Majority of present day astronomers would tell you that Galileo
Galilei is the most influential person in the field of astronomy to have ever
lived. He used scientific methods to find out how the universe works and with
his contribution to observational astronomy, he earned his position as one of
the greatest scientists in the world and also the father of science (Shuttleworth).
Galileo Galilei was born in Italy a place known as Pisa, on 15th February 1564 to Vincenzo Galilei and Giulia Ammannati. Vincenzo Galilei was a famous musician, music theories, and an Italian lutenist. It is in the year 1574 that Galileo’s family moved to Florence where he started his formal education at Camaldolese monastery. In his growing up, he aspired to take up the priesthood, but his father wanted him to study medicine as it would reap financial benefits for his son in the future. Following his father’s wishes, Galileo took up medicine at the University of Pisa taking a degree in medicine. At the university, however, Galileo had a change of heart on the career path to take. The change was influenced by two incidents. The first one was in 1581 when he noticed for the first time that a chandelier took almost the same time to go back to its first position despite swinging in small and large arcs. The second event was when he accidentally attended a geometry lecture. He realized that he wanted to do something different other than medicine and therefore convinced his father to allow him to take up Mathematics and natural philosophy degree ("Galileo Biography").
After the university, Galileo set out to create a thermoscope which is the earlier version of the thermometer in use today. He also published a book highlighting his work on Hydrostatic balance and named it “The Little Balance.” It is through this book that Galileo became known among scholars at that time. Galileo also took up an instructor job at Accademia Delle Arti del Disegno in Florence where he taught perspective and chiaroscuro. The job was to help support himself as he studies Disegno which made him more interested in city’s artistic traditions. He also developed an immense interest in the Renaissance artists ("Galileo Galilei Biography").

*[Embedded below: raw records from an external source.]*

(** A bulk revocation that is answered accounts for every certificate it
    was to revoke, those listed by id and those the filter found: each is
    reported as revoked, skipped or in error, and when no error is reported
    they are all revoked in the store, whatever the driver did. *)
Theorem bulk_revoke_accounts in_ w out w' :
  violated (w_db w) = None ->
  run (CaLifecycle.BulkRevoke sink in_) w = (Ok out, w') ->
  exists targets, targets <> [] /\ (forall id, id ∈ CaLifecycle.bi_IDs in_ -> exists c, c ∈ targets /\ Certificate.ID c = id) /\
    reported out = length targets /\
    (CaLifecycle.Errors out = [] -> forall c, c ∈ targets -> dead (w_db w') (Certificate.ID c)).
Proof.
  intros Hv Hrun. enough (wp (CaLifecycle.BulkRevoke sink in_) (fun r w' => match r with Err _ => True | Ok out =>
    exists targets, targets <> [] /\ (forall id, id ∈ CaLifecycle.bi_IDs in_ -> exists c, c ∈ targets /\ Certificate.ID c = id) /\
    reported out = length targets /\
    (CaLifecycle.Errors out = [] -> forall c, c ∈ targets -> dead (w_db w') (Certificate.ID c)) end) w) as Hwp
    by (unfold wp in Hwp; by rewrite Hrun in Hwp).
  clear Hrun out w'. unfold CaLifecycle.BulkRevoke. apply wp_bind_err.
  eapply wp_reads; [| apply (returns_bulk_listed (w_db w)); constructor |].
  { generalize (@nil Certificate.t). induction (CaLifecycle.bi_IDs in_) as [| id ids IH]; intros l; cbn [CaLifecycle.bulk_listed]; guar_walk idtac. }
  intros [listed | e] w1 Hl Hw1; [| done]. destruct Hl as (Hl & _ & Hids).
  apply wp_bind_err. eapply wp_reads; [guar_walk idtac | apply (returns_bulk_found (w_db w1)); by rewrite Hw1 |].
  intros [targets | e] w2 Ht Hw2; [| done]. destruct Ht as [Ht Hsub]. rewrite Hw1 in Ht, Hw2.
  destruct targets as [| t ts] eqn:Htargets; [done |]. rewrite <- Htargets in *.
  assert (targets <> []) as Hne by (by rewrite Htargets). clear Htargets. apply wp_bind.
  eapply wp_mono; [apply (wp_bulk_each (CaLifecycle.bi_Reason in_) targets (CaLifecycle.mkBulked [] [] [] []) w2) |].
  { intros c Hc Hst r Hr Hid. rewrite Hw2 in Hr. rewrite Forall_forall in Ht. destruct (Ht c Hc) as (r0 & Hr0 & ->).
    by rewrite (certificate_id_inj _ _ _ Hv Hr Hr0 Hid). }
  intros out w3 (_ & Hrep & Herr). cbv zeta. apply wp_bind.
  eapply wp_mono; [apply (wp_guar retiring); [apply retiring_refl | apply retiring_trans | exact (retiring_audit sink Hsink _ _ _ _)] |].
  intros u w4 Hret. apply wp_Ret. exists targets. split; [done |]. split; [| split].
  - intros id Hid. destruct (Hids id Hid) as (c & Hc & Hcid). exists c. split; [by apply Hsub | done].
  - exact Hrep.
  - intros He c Hc. apply (retiring_dead (w_db w3)); [exact Hret |]. by apply Herr.
Qed.
End bulk.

In 1589, Galileo was promoted to chair the Faculty of Mathematics at the University of Pisa. It is during this time that he conducted his widely known experiment of dropping objects of different weights from the peak of the Leaning Tower. Through this experiment, Galileo was able to counteract Aristotle’s theory that the speed of a falling object is directly proportional to its weight. The outcome of the research was written in a paper titled Du Motu (On Motion). Due to rejecting Aristotle’s claims, Galileo gained an unpopular status in the society. His stand led him to lose position at the University of Pisa, but through the help of his patrons, he was able to secure the chair of mathematics at the University of Padua where he served for eighteen years ("Galileo Galilei Biography").
At the University of Padua, Galileo taught geometry, astronomy, and mechanics to young students. The position at the University of Padua came at a crucial time when his father passed away, and he had to step up and head the family which meant more responsibility and more money. The university salary was not enough; hence, Galileo took up a teaching job at a privately owned boarding school where he earned extra coins to support the family (Shuttleworth).
It is during his time at the University of Padua that he made the groundbreaking discoveries that have put him the books of scientists today in the fields of practical applied science and pure fundamental science. Galileo discovered an instrument in Netherlands that magnified distant objects and made them seem closer. Galileo mastered the object which led him to make an improved version of the discovery. He learned the art of lens grinding which aided in producing a powerful telescope. Galileo presented this to Venetian Senate which was impressed by his invention and rewarded him by doubling his salary and increased his tenure to a lifetime. Galileo increasingly bettered the instrument that it could magnify up to 20 times. The telescope helped him in having a clear vision of the moon. It is also through this tool that uneven surface and the Moon’s rocky face came to be known ("Galileo Galilei Biography").
Galileo in 1610 discovered the moon revolving around the Jupiter. In addition, he claimed that there is an enormous amount of starts on the galaxy that are not visible to the naked eyes. He discovered that planet Venus goes through phases like the moon does and also the difference in appearance for the planet Saturn. The discoveries were written in a book titled Sidereus Nuncius’ (The Starry Messenger). Galileo dedicated the book to the grand duke of his native Tuscany Cosimo II de Medici. The duke in return and also due to the ground breaking earth discovery made by Galileo rewarded him with an appointment as mathematician and philosopher of the Grand Duke of Tuscany. His discovery dismissed Aristotelian cosmology and favored Copernicus’ theory which says that the sun is the center of the galaxy and that the earth is a planet among many others that revolve around the sun (Shuttleworth).
The discoveries that Galileo made and the books that he published formed a basis of the present-day astronomy. It is objects like a telescope that constitute the basis for new technology in astronomy. The contributions are the things that made him a legend and among the many things named after him are Asteroid 697, the Galileo spacecraft, Galilean transformation and the Galilean moons of Jupiter. He has over time been honored in novels, movies and plays that depict his life and his scientific philosophy ("Galileo Galilei Biography").